Goal of the exercise:
Please transcribe the entries below without omitting a single character.

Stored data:
=== Section Start ===
Lemma preserves_ret {A} (a : A) : preserves P (ret a).
Proof. intros s HP. done. Qed.
Lemma preserves_throw {A} e : preserves P (throw (A:=A) e).
Proof. intros s HP. done. Qed.
Lemma preserves_bind {A B} (m : M S A) (k : A -> M S B) :
  preserves P m -> (forall a, preserves P (k a)) -> preserves P (bind m k).
Proof.
  intros Hm Hk s HP. unfold bind. specialize (Hm s HP).
  destruct (m s) as [[a|e] s']; [by apply Hk|done].
Qed.
Lemma preserves_try {A B} (m : M S A) (k : result A -> M S B) :
  preserves P m -> (forall r, preserves P (k r)) -> preserves P (try m k).
Proof.
  intros Hm Hk s HP. unfold try. specialize (Hm s HP).
  destruct (m s) as [r s']. by apply Hk.
Qed.
Lemma preserves_wrapped {A} p (m : M S A) : preserves P m -> preserves P (wrapped p m).
Proof.
  intros Hm s HP. unfold wrapped. specialize (Hm s HP). by destruct (m s) as [[a|e] s'].
Qed.
Lemma preserves_link_error {A} (m : M S A) : preserves P m -> preserves P (link_error m).
Proof.
  intros Hm s HP. unfold link_error. specialize (Hm s HP). by destruct (m s) as [[a|[]] s'].
Qed.
Lemma preserves_for_each {A} (l : list A) body :
  (forall x, x ∈ l -> preserves P (body x)) -> preserves P (for_each l body).
Proof. intros Hb s HP. apply for_each_inv; [|done]. intros x t Hx. by apply Hb. Qed.
Lemma preserves_each {A} (body : A -> M S unit) (l : list A) :
  (forall x, x ∈ l -> preserves P (body x)) -> preserves P (each body l).
Proof.
  induction l as [|x l IH]; intros H; [apply preserves_ret|]. apply preserves_bind; [apply H; by left|].
  intros _. apply IH. intros y Hy. apply H. by right.
Qed.
End Preserves.

(** [triple P m Q]: from a state in [P], [m] ends with a result and a state in [Q]. *)
Definition triple {S A} (P : S -> Prop) (m : M S A) (Q : result A -> S -> Prop) : Prop :=
  forall s, P s -> Q (fst (m s)) (snd (m s)).

Section Triple.
Context {S : Type}.
Implicit Types P : S -> Prop.

Lemma triple_ret {A} P (a : A) (Q : result A -> S -> Prop) :
  (forall s, P s -> Q (Ok a) s) -> triple P (ret a) Q.
Proof. intros H s HP. by apply H. Qed.
Lemma triple_throw {A} P e (Q : result A -> S -> Prop) :
  (forall s, P s -> Q (Err e) s) -> triple P (throw e) Q.
Proof. intros H s HP. by apply H. Qed.
Lemma triple_bind {A B} P (m : M S A) (k : A -> M S B) R Q :
  triple P m R -> (forall a, triple (R (Ok a)) (k a) Q) ->
  (forall e s, R (Err e) s -> Q (Err e) s) -> triple P (bind m k) Q.
Proof.
  intros Hm Hk He s HP. unfold bind. specialize (Hm s HP).
  destruct (m s) as [[a|e] s']; [by apply Hk|by apply He].
Qed.
Lemma triple_try {A B} P (m : M S A) (k : result A -> M S B) R Q :
  triple P m R -> (forall r, triple (R r) (k r) Q) -> triple P (try m k) Q.
Proof.
  intros Hm Hk s HP. unfold try. specialize (Hm s HP).
  destruct (m s) as [r s']. by apply Hk.
Qed.
(** The common case: an error of [m] is returned, in a state [E] describes. *)
Lemma triple_seq {A B} P (m : M S A) (k : A -> M S B) (R : A -> S -> Prop) (E : S -> Prop) Q :
  triple P m (fun r s => match r with Ok a => R a s | Err _ => E s end) ->
  (forall a, triple (R a) (k a) Q) -> (forall e s, E s -> Q (Err e) s) -> triple P (bind m k) Q.
Proof. intros Hm Hk He. eapply triple_bind; [exact Hm|exact Hk|intros e s; apply He]. Qed.
Lemma triple_wrapped {A} P x (m : M S A) Q :
  triple P m (fun r => Q (match r with Ok a => Ok a | Err e => Err (Wrap x e) end)) ->
  triple P (wrapped x m) Q.
Proof. intros Hm s HP. unfold wrapped. specialize (Hm s HP). by destruct (m s) as [[a|e] s']. Qed.
Lemma triple_link_error {A} P (m : M S A) (Q : result A -> S -> Prop) :
  (forall op en s, Q (Err (PathError op en)) s -> Q (Err (LinkError op en)) s) ->
  triple P m Q -> triple P (link_error m) Q.
Proof. intros He Hm s HP. specialize (Hm s HP). unfold link_error. destruct (m s) as [[a|[]] s']; cbn in *; auto. Qed.
Lemma triple_weaken {A} P P' (m : M S A) Q Q' :
  triple P' m Q' -> (forall s, P s -> P' s) -> (forall r s, Q' r s -> Q r s) -> triple P m Q.
Proof. intros H HP HQ s Hs. by apply HQ, H, HP. Qed.
End Triple.

Declare Scope go_scope.
Delimit Scope go_scope with go.
Notation "x <- m ;; k" := (bind m (fun x => k))
  (at level 100, m at next level, k at level 200, right associativity, only parsing) : go_scope.
Notation "x <-? m ;; k" := (try m (fun x => k))
  (at level 100, m at next level, k at level 200, right associativity, only parsing) : go_scope.
Notation "m ;; k" := (bind m (fun _ => k))
  (at level 100, k at level 200, right associativity, only parsing) : go_scope.

(** ** Machine integers: Go's [int64] *)
Section Int64.
Local Open Scope Z_scope.
Definition int64_min : Z := -2^63.
Definition int64_max : Z := 2^63 - 1.
Definition in_int64 (z : Z) : bool := (int64_min <=? z) && (z <=? int64_max).

(** The value of an [int64] expression whose mathematical value is [z]. *)
Definition wrap64 (z : Z) : Z := (z + 2^63) mod 2^64 - 2^63.

Lemma in_int64_spec z : in_int64 z = true <-> int64_min <= z <= int64_max.
Proof. unfold in_int64. rewrite andb_true_iff, !Z.leb_le. done. Qed.

Lemma wrap64_id z : int64_min <= z <= int64_max -> wrap64 z = z.
Proof.
  unfold wrap64, int64_min, int64_max. intros H.
  rewrite Z.mod_small; lia.
Qed.

Lemma wrap64_range z : int64_min <= wrap64 z <= int64_max.
Proof.
  unfold wrap64, int64_min, int64_max.
  pose proof (Z.mod_pos_bound (z + 2^63) (2^64) ltac:(lia)). lia.
Qed.

Lemma wrap64_cong z : exists k, wrap64 z = z + k * 2^64.
Proof.
  exists (- ((z + 2^63) / 2^64)). unfold wrap64.
  pose proof (Z.div_mod (z + 2^63) (2^64) ltac:(lia)). lia.
Qed.
End Int64.

(** ** Generic lemmas on lists and maps *)
Section Generic.
Context {A : Type}.

Lemma Forall_filter_weaken (P Q : A -> Prop) `{!forall x, Decision (Q x)} l :
  Forall P l -> Forall P (filter Q l).
Proof. rewrite !Forall_forall. intros HP x Hx. apply list_elem_of_filter in Hx. naive_solver. Qed.

Lemma list_filter_id (P : A -> Prop) `{!forall x, Decision (P x)} (l : list A) :
  (forall x, x ∈ l -> P x) -> filter P l = l.
Proof.
  induction l as [|x l IH]; intros Hl; [done|].
  rewrite filter_cons_True by (apply Hl; by left). f_equal. apply IH. intros y Hy. apply Hl. by right.
Qed.

Lemma foldl_app_snoc {B} (f : B -> A -> B) b l x :
  foldl f b (l ++ [x]) = f (foldl f b l) x.
Proof. by rewrite foldl_app. Qed.
End Generic.

(** [ORDER BY f]: the order on [A] by a key. *)
Definition by_key {A B} (R : relation B) (f : A -> B) : relation A := fun a b => R (f a) (f b).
=== Section End ===
Task response:
Lemma preserves_ret {A} (a : A) : preserves P (ret a).
Proof. intros s HP. done. Qed.
Lemma preserves_throw {A} e : preserves P (throw (A:=A) e).
Proof. intros s HP. done. Qed.
Lemma preserves_bind {A B} (m : M S A) (k : A -> M S B) :
  preserves P m -> (forall a, preserves P (k a)) -> preserves P (bind m k).
Proof.
  intros Hm Hk s HP. unfold bind. specialize (Hm s HP).
  destruct (m s) as [[a|e] s']; [by apply Hk|done].
Qed.
Lemma preserves_try {A B} (m : M S A) (k : result A -> M S B) :
  preserves P m -> (forall r, preserves P (k r)) -> preserves P (try m k).
Proof.
  intros Hm Hk s HP. unfold try. specialize (Hm s HP).
  destruct (m s) as [r s']. by apply Hk.
Qed.
Lemma preserves_wrapped {A} p (m : M S A) : preserves P m -> preserves P (wrapped p m).
Proof.
  intros Hm s HP. unfold wrapped. specialize (Hm s HP). by destruct (m s) as [[a|e] s'].
Qed.
Lemma preserves_link_error {A} (m : M S A) : preserves P m -> preserves P (link_error m).
Proof.
  intros Hm s HP. unfold link_error. specialize (Hm s HP). by destruct (m s) as [[a|[]] s'].
Qed.
Lemma preserves_for_each {A} (l : list A) body :
  (forall x, x ∈ l -> preserves P (body x)) -> preserves P (for_each l body).
Proof. intros Hb s HP. apply for_each_inv; [|done]. intros x t Hx. by apply Hb. Qed.
Lemma preserves_each {A} (body : A -> M S unit) (l : list A) :
  (forall x, x ∈ l -> preserves P (body x)) -> preserves P (each body l).
Proof.
  induction l as [|x l IH]; intros H; [apply preserves_ret|]. apply preserves_bind; [apply H; by left|].
  intros _. apply IH. intros y Hy. apply H. by right.
Qed.
End Preserves.

(** [triple P m Q]: from a state in [P], [m] ends with a result and a state in [Q]. *)
Definition triple {S A} (P : S -> Prop) (m : M S A) (Q : result A -> S -> Prop) : Prop :=
  forall s, P s -> Q (fst (m s)) (snd (m s)).

Section Triple.
Context {S : Type}.
Implicit Types P : S -> Prop.

Lemma triple_ret {A} P (a : A) (Q : result A -> S -> Prop) :
  (forall s, P s -> Q (Ok a) s) -> triple P (ret a) Q.
Proof. intros H s HP. by apply H. Qed.
Lemma triple_throw {A} P e (Q : result A -> S -> Prop) :
  (forall s, P s -> Q (Err e) s) -> triple P (throw e) Q.
Proof. intros H s HP. by apply H. Qed.
Lemma triple_bind {A B} P (m : M S A) (k : A -> M S B) R Q :
  triple P m R -> (forall a, triple (R (Ok a)) (k a) Q) ->
  (forall e s, R (Err e) s -> Q (Err e) s) -> triple P (bind m k) Q.
Proof.
  intros Hm Hk He s HP. unfold bind. specialize (Hm s HP).
  destruct (m s) as [[a|e] s']; [by apply Hk|by apply He].
Qed.
Lemma triple_try {A B} P (m : M S A) (k : result A -> M S B) R Q :
  triple P m R -> (forall r, triple (R r) (k r) Q) -> triple P (try m k) Q.
Proof.
  intros Hm Hk s HP. unfold try. specialize (Hm s HP).
  destruct (m s) as [r s']. by apply Hk.
Qed.
(** The common case: an error of [m] is returned, in a state [E] describes. *)
Lemma triple_seq {A B} P (m : M S A) (k : A -> M S B) (R : A -> S -> Prop) (E : S -> Prop) Q :
  triple P m (fun r s => match r with Ok a => R a s | Err _ => E s end) ->
  (forall a, triple (R a) (k a) Q) -> (forall e s, E s -> Q (Err e) s) -> triple P (bind m k) Q.
Proof. intros Hm Hk He. eapply triple_bind; [exact Hm|exact Hk|intros e s; apply He]. Qed.
Lemma triple_wrapped {A} P x (m : M S A) Q :
  triple P m (fun r => Q (match r with Ok a => Ok a | Err e => Err (Wrap x e) end)) ->
  triple P (wrapped x m) Q.
Proof. intros Hm s HP. unfold wrapped. specialize (Hm s HP). by destruct (m s) as [[a|e] s']. Qed.
Lemma triple_link_error {A} P (m : M S A) (Q : result A -> S -> Prop) :
  (forall op en s, Q (Err (PathError op en)) s -> Q (Err (LinkError op en)) s) ->
  triple P m Q -> triple P (link_error m) Q.
Proof. intros He Hm s HP. specialize (Hm s HP). unfold link_error. destruct (m s) as [[a|[]] s']; cbn in *; auto. Qed.
Lemma triple_weaken {A} P P' (m : M S A) Q Q' :
  triple P' m Q' -> (forall s, P s -> P' s) -> (forall r s, Q' r s -> Q r s) -> triple P m Q.
Proof. intros H HP HQ s Hs. by apply HQ, H, HP. Qed.
End Triple.

Declare Scope go_scope.
Delimit Scope go_scope with go.
Notation "x <- m ;; k" := (bind m (fun x => k))
  (at level 100, m at next level, k at level 200, right associativity, only parsing) : go_scope.
Notation "x <-? m ;; k" := (try m (fun x => k))
  (at level 100, m at next level, k at level 200, right associativity, only parsing) : go_scope.
Notation "m ;; k" := (bind m (fun _ => k))
  (at level 100, k at level 200, right associativity, only parsing) : go_scope.

(** ** Machine integers: Go's [int64] *)
Section Int64.
Local Open Scope Z_scope.
Definition int64_min : Z := -2^63.
Definition int64_max : Z := 2^63 - 1.
Definition in_int64 (z : Z) : bool := (int64_min <=? z) && (z <=? int64_max).

(** The value of an [int64] expression whose mathematical value is [z]. *)
Definition wrap64 (z : Z) : Z := (z + 2^63) mod 2^64 - 2^63.

Lemma in_int64_spec z : in_int64 z = true <-> int64_min <= z <= int64_max.
Proof. unfold in_int64. rewrite andb_true_iff, !Z.leb_le. done. Qed.

Lemma wrap64_id z : int64_min <= z <= int64_max -> wrap64 z = z.
Proof.
  unfold wrap64, int64_min, int64_max. intros H.
  rewrite Z.mod_small; lia.
Qed.

Lemma wrap64_range z : int64_min <= wrap64 z <= int64_max.
Proof.
  unfold wrap64, int64_min, int64_max.
  pose proof (Z.mod_pos_bound (z + 2^63) (2^64) ltac:(lia)). lia.
Qed.

Lemma wrap64_cong z : exists k, wrap64 z = z + k * 2^64.
Proof.
  exists (- ((z + 2^63) / 2^64)). unfold wrap64.
  pose proof (Z.div_mod (z + 2^63) (2^64) ltac:(lia)). lia.
Qed.
End Int64.

(** ** Generic lemmas on lists and maps *)
Section Generic.
Context {A : Type}.

Lemma Forall_filter_weaken (P Q : A -> Prop) `{!forall x, Decision (Q x)} l :
  Forall P l -> Forall P (filter Q l).
Proof. rewrite !Forall_forall. intros HP x Hx. apply list_elem_of_filter in Hx. naive_solver. Qed.

Lemma list_filter_id (P : A -> Prop) `{!forall x, Decision (P x)} (l : list A) :
  (forall x, x ∈ l -> P x) -> filter P l = l.
Proof.
  induction l as [|x l IH]; intros Hl; [done|].
  rewrite filter_cons_True by (apply Hl; by left). f_equal. apply IH. intros y Hy. apply Hl. by right.
Qed.

Lemma foldl_app_snoc {B} (f : B -> A -> B) b l x :
  foldl f b (l ++ [x]) = f (foldl f b l) x.
Proof. by rewrite foldl_app. Qed.
End Generic.

(** [ORDER BY f]: the order on [A] by a key. *)
Definition by_key {A B} (R : relation B) (f : A -> B) : relation A := fun a b => R (f a) (f b).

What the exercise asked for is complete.